Then he went and came to where the whip was lying. Then he kept crouched down, he crouched down until he got near it, then he jumped and held it down, and took it home, and put it away in the grain store. Then he sat quietly until his favourite wife came. And she said, 'To-day I am feeling hungry.' Then he said, 'Go into the grain store and see what is inside.' Then she rose up in great haste, she said, 'What did you find to-day?' And he said, 'You yourself enter.' Then she said, 'Must I take a calabash',' He said, 'Yes.' She took a calabash and went into the grain store. He closed it.

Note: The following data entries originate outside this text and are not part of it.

(** ** The boxes of the local search *)

(** X19.  Where the local search does keep its boxes.  For a puzzle whose
    empty squares are marked ['0'] and whose clues are digits, no digit
    being repeated among the clues of a box, every configuration of the
    local search has each digit exactly once in each box: the initial
    [fill], every neighbor that [find_best_neighbor] generates and the one
    it returns, what [apply_hill_climbing] returns and what
    [apply_hill_climbing_annealing] returns, whatever the random draws and
    the floating-point results.  On a puzzle whose empty squares are marked
    ['.'] this fails (C3). *)
Theorem local_search_keeps_boxes shuffle choice (puzzle : store) :
  (∀ i, shuffle i ≡ₚ digit_values) → (∀ k, choice k < 81) →
  zero_marked puzzle →
  box_permuted (fill shuffle puzzle boxes)
  ∧ (∀ cfg square_index combo,
       box_permuted cfg → square_index < 81 → combo ∈ combinations2 9 →
       box_permuted (neighbor cfg ((boxes !!! square_index) !!! 2) combo))
  ∧ (∀ cfg square_index,
       box_permuted cfg → square_index < 81 →
       box_permuted (find_best_neighbor square_index cfg boxes))
  ∧ box_permuted (apply_hill_climbing shuffle choice puzzle)
  ∧ (∀ (float : Type) fmul is_zero exp_ratio flt random
       (initial_temperature alpha : float) r,
       apply_hill_climbing_annealing float fmul is_zero exp_ratio flt random choice
         shuffle puzzle initial_temperature alpha = Return r →
       box_permuted r).
Proof.
  intros Hsh Hchoice Hp.
  pose proof (fill_box_permuted_all shuffle puzzle Hsh Hp) as Hfill.
  repeat split.
  - done.
  - intros cfg i combo Hcfg Hi Hc. apply neighbor_box_permuted; [|done|done].
    by apply selected_box.
  - intros cfg i Hcfg Hi. by apply find_best_neighbor_box_permuted.
  - unfold apply_hill_climbing. cbv zeta. by apply climb_box_permuted.
  - intros float fmul is_zero exp_ratio flt random T0 alpha r.
    unfold apply_hill_climbing_annealing. cbv zeta.
    by apply anneal_box_permuted.
Qed.

(** The failing input of C3: [grid2] has 81 admissible characters, its
    empty squares are marked ['.'], and [fill] leaves every ['.'] where it
    is, so the first box of the filled configuration holds ['.']. *)
Lemma fill_leaves_dots :
  (length (chars grid2) = 81 ∧ Forall (λ c, admissible c = true) (chars grid2))
  ∧ ¬ box_permuted (fill (λ _, digit_values) (initialize_values grid2) boxes).
Proof.
  split; [apply (bool_decide_unpack _); by vm_compute|].
  intros H. specialize (H (cross "ABC" "123")).
  assert ("." ∈ (λ s, fill (λ _, digit_values) (initialize_values grid2) boxes !!! s)
                <$> cross "ABC" "123") as Hdot.
  { apply (bool_decide_unpack _). by vm_compute. }
  rewrite H in Hdot.
  - revert Hdot. apply (bool_decide_unpack _). by vm_compute.
  - apply (bool_decide_unpack _). by vm_compute.
Qed.
(** A falsy [_timestamp] from which [parseInt] reads an instant is the
    number zero, and the instant is the epoch: [null], [false] and the
    empty string give NaN. *)
Lemma falsy_timestamp_epoch timestamp text instant :
  ToBoolean (Some timestamp) = false ->
  ToString timestamp = Normal text ->
  parseInt10 text = Some instant ->
  instant = 0.
Proof.
  destruct timestamp as [| [|] | [[|m|m] e] | [|c s] | items | props];
    cbn [ToBoolean isZero isEmpty negb ToString Number_toString];
    try discriminate; intros _ [= <-]; vm_compute; congruence.
Qed.

(** C3. For every POST submission to a configured form that passes the
    honeypot check, on a server whose clock reads at least 2000 ms after
    the epoch, if [_timestamp] is present and the clock of the server is
    less than 2000 ms past the instant [parseInt] reads from it, the
    handler returns the 400 error asking to wait and calls no hook.  (The
    check is skipped for a falsy [_timestamp]; the only falsy value with
    an instant is [0], the epoch, which is 2000 ms or more in the past
    of such a clock.) *)
Theorem timestamp_rejects hooks rt event data form_id key config
    timestamp text instant :
  2000 <= Date_now rt ->
  posted hooks rt event data form_id key config ->
  checkHoneypot data = Normal true ->
  Get data (lit "_timestamp") = Some timestamp ->
  ToString timestamp = Normal text ->
  parseInt10 text = Some instant ->
  Date_now rt - instant < 2000 ->
  handler hooks rt event
  = ([], Normal (errorResponse (lit "Please wait a moment before submitting")
                   (Some 400)))
  /\ no_invocation (handler hooks rt event).
Proof.
  intros Hclock Hp Hh Hg Hs Hi Hlt.
  assert (Hb : ToBoolean (Some timestamp) = true).
  { destruct (ToBoolean (Some timestamp)) eqn:Hb; [reflexivity|].
    pose proof (falsy_timestamp_epoch _ Hb Hs Hi). lia. }
  assert (E : handler hooks rt event
              = ([], Normal (errorResponse
                               (lit "Please wait a moment before submitting")
                               (Some 400)))).
  { rewrite (handler_posted Hp). unfold handler_checks. rewrite Hh.
    now rewrite (checkTimestamp_fresh rt _ Hg Hb Hs Hi Hlt). }
  split; [exact E|]. rewrite E. intros form d [].
Qed.

Lemma timestamp_rejects_witness :
  handler shipped
    (engine [(text body_fresh_timestamp, VObj data_fresh_timestamp)])
    (POST body_fresh_timestamp)
  = ([], Normal (errorResponse (lit "Please wait a moment before submitting")
                   (Some 400)))
  /\ no_invocation
       (handler shipped
          (engine [(text body_fresh_timestamp, VObj data_fresh_timestamp)])
          (POST body_fresh_timestamp)).
Proof.
  eapply (timestamp_rejects (hooks := shipped)
            (data := data_fresh_timestamp) (form_id := str "newsletter")
            (key := lit "newsletter") (timestamp := str "1704067209000")
            (text := lit "1704067209000") (instant := 1704067209000));
    [vm_compute; discriminate | econstructor; reflexivity | reflexivity
    | reflexivity | reflexivity | reflexivity | reflexivity].
Defined.

(** C10. For every submission whose [_timestamp] is present and is read
    by [parseInt] as NaN, the timestamp check passes ([checkTimestamp]
    returns [true]); and a submission to a configured form that got to
    this check, the honeypot check passed, goes on to the validation of
    its required fields. *)
Theorem timestamp_unparsable_passes rt data timestamp text :
  Get data (lit "_timestamp") = Some timestamp ->
  ToString timestamp = Normal text ->
  parseInt10 text = None ->
  checkTimestamp rt data = Normal true
  /\ (forall hooks event form_id key config,
        posted hooks rt event data form_id key config ->
        checkHoneypot data = Normal true ->
        handler hooks rt event
        = handler_fields rt key form_id (Own config) data).
Proof.
  intros Hg Hs Hp.
  assert (E : checkTimestamp rt data = Normal true).
  { unfold checkTimestamp. rewrite Hg.
    destruct (ToBoolean (Some timestamp)); [|reflexivity].
    simpl ToStringU. rewrite Hs. simpl bind. now rewrite Hp. }
  split; [exact E|].
  intros hooks event form_id key config Hposted Hh.
  rewrite (handler_posted Hposted). unfold handler_checks.
  now rewrite Hh, E.
Qed.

He said, 'What do you see?' And she said, 'Something I have seen which is long.' And he said, 'Greet it, cannot you?'
She said, 'I greet you (who are) resting,' (and) she said, 'What is your name?' It said, 'My name is Whack me,' and she said , 'Whack me that I may feel.' Thereupon the whip set about beating her, she was shouting. Her husband, when he heard, ran off to the forest, and his wife, the one he did not love, also ran out to the forest, through fear; and she also, the one who had entered the grain store, with difficulty she found a way of escape and ran off; and they left the house deserted. Long ago the spoon and the whip lived in the wilds, and this was the first time they made their appearance in the home.
Off with the rat's head.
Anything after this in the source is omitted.